#### Stored data
(* ===== verification/Types.v ===== *)
(** * Data of the graph runtime (include/pgm.h, src/pgm.cpp)

    The structures a graph is made of, the process-wide globals, and the
    primitive accesses to them.  A pointer to a graph, a node or an edge is its
    index in the array that holds it, as in [g - gGraphs]. *)

From S2P Require Import Prelude Ring.
From Stdlib Require Import Ascii.

Module Types.
Import Ring.

(** ** Limits and flags of pgm.h *)

Definition PGM_GRAPH_NAME_LEN : nat := 80.
Definition PGM_EDGE_NAME_LEN : nat := 80.
Definition PGM_NODE_NAME_LEN : nat := 80.
Definition PGM_MAX_NODES : Z := 1024 * 4.
Definition PGM_MAX_EDGES : Z := 1024 * 4.
Definition PGM_MAX_GRAPHS : Z := 128.
Definition PGM_MAX_IN_DEGREE : Z := 32.
Definition PGM_MAX_OUT_DEGREE : Z := PGM_MAX_IN_DEGREE.

Definition PGM_SIGNALED : Z := 0x80000000.
Definition PGM_DATA_PASSING : Z := 0x40000000.
Definition PGM_EDGE_CV : Z := 0x1.
Definition PGM_EDGE_FIFO : Z := 0x2.
Definition PGM_EDGE_MQ : Z := 0x4.
Definition PGM_EDGE_RING : Z := 0x8.
Definition PGM_EDGE_SOCK_STREAM : Z := 0x10.

(** [pgm_edge_type_t] *)
Definition pgm_cv_edge : Z := Z.lor PGM_EDGE_CV PGM_SIGNALED.
Definition pgm_ring_edge : Z := Z.lor (Z.lor PGM_EDGE_RING PGM_SIGNALED) PGM_DATA_PASSING.
Definition pgm_fast_fifo_edge : Z := Z.lor (Z.lor PGM_EDGE_FIFO PGM_SIGNALED) PGM_DATA_PASSING.
Definition pgm_fast_mq_edge : Z := Z.lor (Z.lor PGM_EDGE_MQ PGM_SIGNALED) PGM_DATA_PASSING.
Definition pgm_fifo_edge : Z := Z.lor PGM_EDGE_FIFO PGM_DATA_PASSING.
Definition pgm_mq_edge : Z := Z.lor PGM_EDGE_MQ PGM_DATA_PASSING.
Definition pgm_sock_stream_edge : Z := Z.lor PGM_EDGE_SOCK_STREAM PGM_DATA_PASSING.

Definition PGM_TERMINATE : Z := 0x80.
Definition PGM_NORMAL : Z := 0x01.

(** [type & flag], as a truth value *)
Definition has_flag (type flag : Z) : bool := negb (Z.land type flag =? 0).

(** ** Handles *)

Record node_t := Node_t { nd_graph : Z; nd_node : Z }.
Record edge_t := Edge_t { ed_graph : Z; ed_edge : Z }.

#[global] Instance node_t_eq_dec : EqDecision node_t.
Proof. solve_decision. Defined.
#[global] Instance edge_t_eq_dec : EqDecision edge_t.
Proof. solve_decision. Defined.

(** ** Edge attributes

    The members of the anonymous union of [edge_attr_t] overlap: [nr_init],
    [nmemb], [mq_maxmsg] and [port] all start at its first byte, so they are
    read from the same word [u_word]. *)
Record edge_attr_t := Attr {
  nr_produce : Z;
  nr_consume : Z;
  nr_threshold : Z;
  type : Z;
  u_word : Z;
  u_node : Z;
  u_fd_prod_socket : Z
}.

#[global] Instance attr_eta : Eta edge_attr_t := fun a =>
  Attr (nr_produce a) (nr_consume a) (nr_threshold a) (type a) (u_word a) (u_node a)
    (u_fd_prod_socket a).
#[global] Instance Zeroed_attr : Zeroed edge_attr_t := Attr 0 0 0 0 0 0 0.

Definition nr_init (a : edge_attr_t) : Z := u_word a.
Definition a_nmemb (a : edge_attr_t) : Z := u_word a.
Definition mq_maxmsg (a : edge_attr_t) : Z := signed 32 (u_word a).
Definition port (a : edge_attr_t) : Z := signed 16 (u_word a).

Definition default_edge : edge_attr_t := Attr 1 1 1 pgm_cv_edge 0 0 0.

(** ** struct pgm_edge *)

(** Which of the five operation tables [ops] points to. *)
Inductive edge_ops :=
| pgm_cv_edge_ops
| pgm_fifo_edge_ops
| pgm_mq_edge_ops
| pgm_ring_edge_ops
| pgm_sock_stream_edge_ops.

#[global] Instance edge_ops_eq_dec : EqDecision edge_ops.
Proof. solve_decision. Defined.

(** The union of the descriptor fields and the ring. *)
Inductive edge_ipc :=
| IpcStd (fd_out fd_in next_tag : Z)
| IpcRing (ringbuf : ring) (ring_cmd : Z).

Record pgm_edge := Edge {
  e_name : list ascii;
  e_producer : Z;
  e_consumer : Z;
  is_backedge : bool;
  e_attr : edge_attr_t;
  e_ops : option edge_ops;
  nr_skips : Z;
  nr_pending : Z;
  e_ipc : edge_ipc;
  buf_out : Z;
  buf_in : Z
}.

#[global] Instance edge_eta : Eta pgm_edge := fun e =>
  Edge (e_name e) (e_producer e) (e_consumer e) (is_backedge e) (e_attr e) (e_ops e)
    (nr_skips e) (nr_pending e) (e_ipc e) (buf_out e) (buf_in e).
#[global] Instance Zeroed_edge : Zeroed pgm_edge :=
  Edge (replicate PGM_EDGE_NAME_LEN NUL) 0 0 false zeroed None 0 0 (IpcStd 0 0 0) 0 0.

(** Member access through the union.  Zeroed storage is the zeroed ring, and
    the first bytes of a ring are the low half of its [nmemb], so that is what
    reading [fd_out]/[fd_in] of a ring edge gives. *)
Definition fd_out (e : pgm_edge) : Z :=
  match e_ipc e with IpcStd o _ _ => o | IpcRing r _ => signed 32 (nmemb r) end.
Definition fd_in (e : pgm_edge) : Z :=
  match e_ipc e with IpcStd _ i _ => i | IpcRing r _ => signed 32 (nmemb r / 2 ^ 32) end.
Definition next_tag (e : pgm_edge) : Z :=
  match e_ipc e with IpcStd _ _ t => t | IpcRing r _ => memb_sz r end.
Definition ringbuf (e : pgm_edge) : ring :=
  match e_ipc e with IpcStd _ _ _ => zeroed | IpcRing r _ => r end.
Definition ring_cmd (e : pgm_edge) : Z :=
  match e_ipc e with IpcStd _ _ _ => 0 | IpcRing _ c => c end.

Definition set_fd_out (v : Z) (e : pgm_edge) : pgm_edge :=
  e <| e_ipc := IpcStd v (fd_in e) (next_tag e) |>.
Definition set_fd_in (v : Z) (e : pgm_edge) : pgm_edge :=
  e <| e_ipc := IpcStd (fd_out e) v (next_tag e) |>.
Definition set_next_tag (v : Z) (e : pgm_edge) : pgm_edge :=
  e <| e_ipc := IpcStd (fd_out e) (fd_in e) v |>.
Definition set_ringbuf (r : ring) (e : pgm_edge) : pgm_edge :=
  e <| e_ipc := IpcRing r (ring_cmd e) |>.
Definition set_ring_cmd (c : Z) (e : pgm_edge) : pgm_edge :=
  e <| e_ipc := IpcRing (ringbuf e) c |>.

Definition is_signal_driven_attr (a : edge_attr_t) : bool := has_flag (type a) PGM_SIGNALED.
Definition is_data_passing_attr (a : edge_attr_t) : bool := has_flag (type a) PGM_DATA_PASSING.
Definition is_signal_driven (e : pgm_edge) : bool := is_signal_driven_attr (e_attr e).
Definition is_data_passing (e : pgm_edge) : bool := is_data_passing_attr (e_attr e).

(** ** struct pgm_node

    [n_lock] tells whether the node's lock is held; [n_wait] stands for the
    condition variable by the number of signals sent to it.  The two counts of
    termination messages, [int] in the source, grow by one a message and are not
    bounded here. *)

Definition UNCLAIMED_NODE : Z := -1.

Record pgm_node := Node {
  n_name : list ascii;
  n_in : gmap Z Z;
  n_out : gmap Z Z;
  nr_in : Z;
  nr_out : Z;
  nr_in_data : Z;
  nr_in_signaled : Z;
  nr_in_data_backedges : Z;
  nr_in_signaled_backedges : Z;
  signal_edge_mask : Z;
  nr_terminate_signals : Z;
  nr_terminate_msgs : Z;
  owner : Z;
  userdata : Z;
  n_lock : bool;
  n_wait : Z
}.

#[global] Instance node_eta : Eta pgm_node := fun n =>
  Node (n_name n) (n_in n) (n_out n) (nr_in n) (nr_out n) (nr_in_data n) (nr_in_signaled n)
    (nr_in_data_backedges n) (nr_in_signaled_backedges n) (signal_edge_mask n)
    (nr_terminate_signals n) (nr_terminate_msgs n) (owner n) (userdata n) (n_lock n) (n_wait n).
#[global] Instance Zeroed_node : Zeroed pgm_node :=
  Node (replicate PGM_NODE_NAME_LEN NUL) ∅ ∅ 0 0 0 0 0 0 0 0 0 0 0 false 0.

(** ** struct pgm_graph *)

Record pgm_graph := Graph {
  in_use : bool;
  g_name : list ascii;
  g_lock : bool;
  nr_nodes : Z;
  nr_edges : Z;
  nodes : gmap Z pgm_node;
  edges : gmap Z pgm_edge
}.

#[global] Instance graph_eta : Eta pgm_graph := fun g =>
  Graph (in_use g) (g_name g) (g_lock g) (nr_nodes g) (nr_edges g) (nodes g) (edges g).
#[global] Instance Zeroed_graph : Zeroed pgm_graph :=
  Graph false (replicate PGM_GRAPH_NAME_LEN NUL) false 0 0 ∅ ∅.

(** ** Edge buffers in memory

    [pgm_memory_hdr_t] by address, and the other bytes of the process by
    address.  A [char] bit field of width one is signed: it reads 0 or -1. *)
Record pgm_memory_hdr_t := Hdr {
  usersize : Z;
  assigned_edge : edge_t;
  cookie : Z;
  producer_flag : Z
}.

#[global] Instance hdr_eta : Eta pgm_memory_hdr_t := fun h =>
  Hdr (usersize h) (assigned_edge h) (cookie h) (producer_flag h).

Record heap_t := Heap { hdrs : gmap Z pgm_memory_hdr_t; hbytes : gmap Z Z }.
#[global] Instance heap_eta : Eta heap_t := fun h => Heap (hdrs h) (hbytes h).

(** ** The process

    [gGraphs] is [None] while it is the null pointer.  [world] is whatever the
    operating system and the C library keep for the process.  [gIsGraphMaster] is
    [__thread] in the source: the model has the flag of the thread that started the
    runtime, the one that creates and destroys graphs. *)
Record pgm_state (W : Type) := State {
  gGraphs : option (gmap Z pgm_graph);
  gGraphSharedMem : bool;
  gIsGraphMaster : bool;
  gGraphPath : string;
  gMemName : string;
  heap : heap_t;
  world : W
}.
Arguments State {W}.
Arguments gGraphs {W}.
Arguments gGraphSharedMem {W}.
Arguments gIsGraphMaster {W}.
Arguments gGraphPath {W}.
Arguments gMemName {W}.
Arguments heap {W}.
Arguments world {W}.

#[global] Instance state_eta {W} : Eta (pgm_state W) := fun s =>
  State (gGraphs s) (gGraphSharedMem s) (gIsGraphMaster s) (gGraphPath s) (gMemName s)
    (heap s) (world s).

(** ** Accesses *)

Section Access.
Context {W : Type}.

Definition modify (f : pgm_state W -> pgm_state W) : ST (pgm_state W) unit :=
  s ← get; put (f s).

Definition rd_graph (g : Z) : ST (pgm_state W) pgm_graph :=
  s ← get;
  m ← lift (deref (gGraphs s));
  lift (aget PGM_MAX_GRAPHS m g).

Definition wr_graph (g : Z) (v : pgm_graph) : ST (pgm_state W) unit :=
  s ← get;
  m ← lift (deref (gGraphs s));
  m' ← lift (aset PGM_MAX_GRAPHS m g v);
  put (s <| gGraphs := Some m' |>).

Definition upd_graph (g : Z) (f : pgm_graph -> pgm_graph) : ST (pgm_state W) unit :=
  v ← rd_graph g; wr_graph g (f v).

Definition node_of (g : pgm_graph) (n : Z) : outcome pgm_node := aget PGM_MAX_NODES (nodes g) n.
Definition edge_of (g : pgm_graph) (e : Z) : outcome pgm_edge := aget PGM_MAX_EDGES (edges g) e.
Definition in_of (n : pgm_node) (i : Z) : outcome Z := aget PGM_MAX_IN_DEGREE (n_in n) i.
Definition out_of (n : pgm_node) (i : Z) : outcome Z := aget PGM_MAX_OUT_DEGREE (n_out n) i.

Definition rd_node (g n : Z) : ST (pgm_state W) pgm_node :=
  v ← rd_graph g; lift (node_of v n).

Definition upd_node (g n : Z) (f : pgm_node -> pgm_node) : ST (pgm_state W) unit :=
  v ← rd_graph g;
  x ← lift (node_of v n);
  wr_graph g (v <| nodes ::= <[n := f x]> |>).

Definition rd_edge (g e : Z) : ST (pgm_state W) pgm_edge :=
  v ← rd_graph g; lift (edge_of v e).

Definition upd_edge (g e : Z) (f : pgm_edge -> pgm_edge) : ST (pgm_state W) unit :=
  v ← rd_graph g;
  x ← lift (edge_of v e);
  wr_graph g (v <| edges ::= <[e := f x]> |>).

(** [pthread_mutex_lock(&g->lock)]: a thread that already holds the mutex
    waits for itself. *)
Definition mutex_lock (g : Z) : ST (pgm_state W) unit :=
  v ← rd_graph g;
  if g_lock v then fail Deadlock else wr_graph g (v <| g_lock := true |>).

Definition mutex_unlock (g : Z) : ST (pgm_state W) unit :=
  upd_graph g (fun v => v <| g_lock := false |>).

Definition is_valid_handle (graph : Z) : bool :=
  (0 <=? graph) && (graph <=? PGM_MAX_GRAPHS).

Definition is_valid_graph (graph : Z) : ST (pgm_state W) bool :=
  s ← get;
  match gGraphs s with
  | None => mret false
  | Some _ => if is_valid_handle graph then v ← rd_graph graph; mret (in_use v) else mret false
  end.

End Access.

End Types.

#### TASK DIRECTIONS
Begin at the line that has "(** ** The process" in the entries above; stop after the line that has "Record pgm_state (W". Transcribe exactly those lines and no others.

#### EXERCISE OUTPUT
(** ** The process

    [gGraphs] is [None] while it is the null pointer.  [world] is whatever the
    operating system and the C library keep for the process.  [gIsGraphMaster] is
    [__thread] in the source: the model has the flag of the thread that started the
    runtime, the one that creates and destroys graphs. *)
Record pgm_state (W : Type) := State {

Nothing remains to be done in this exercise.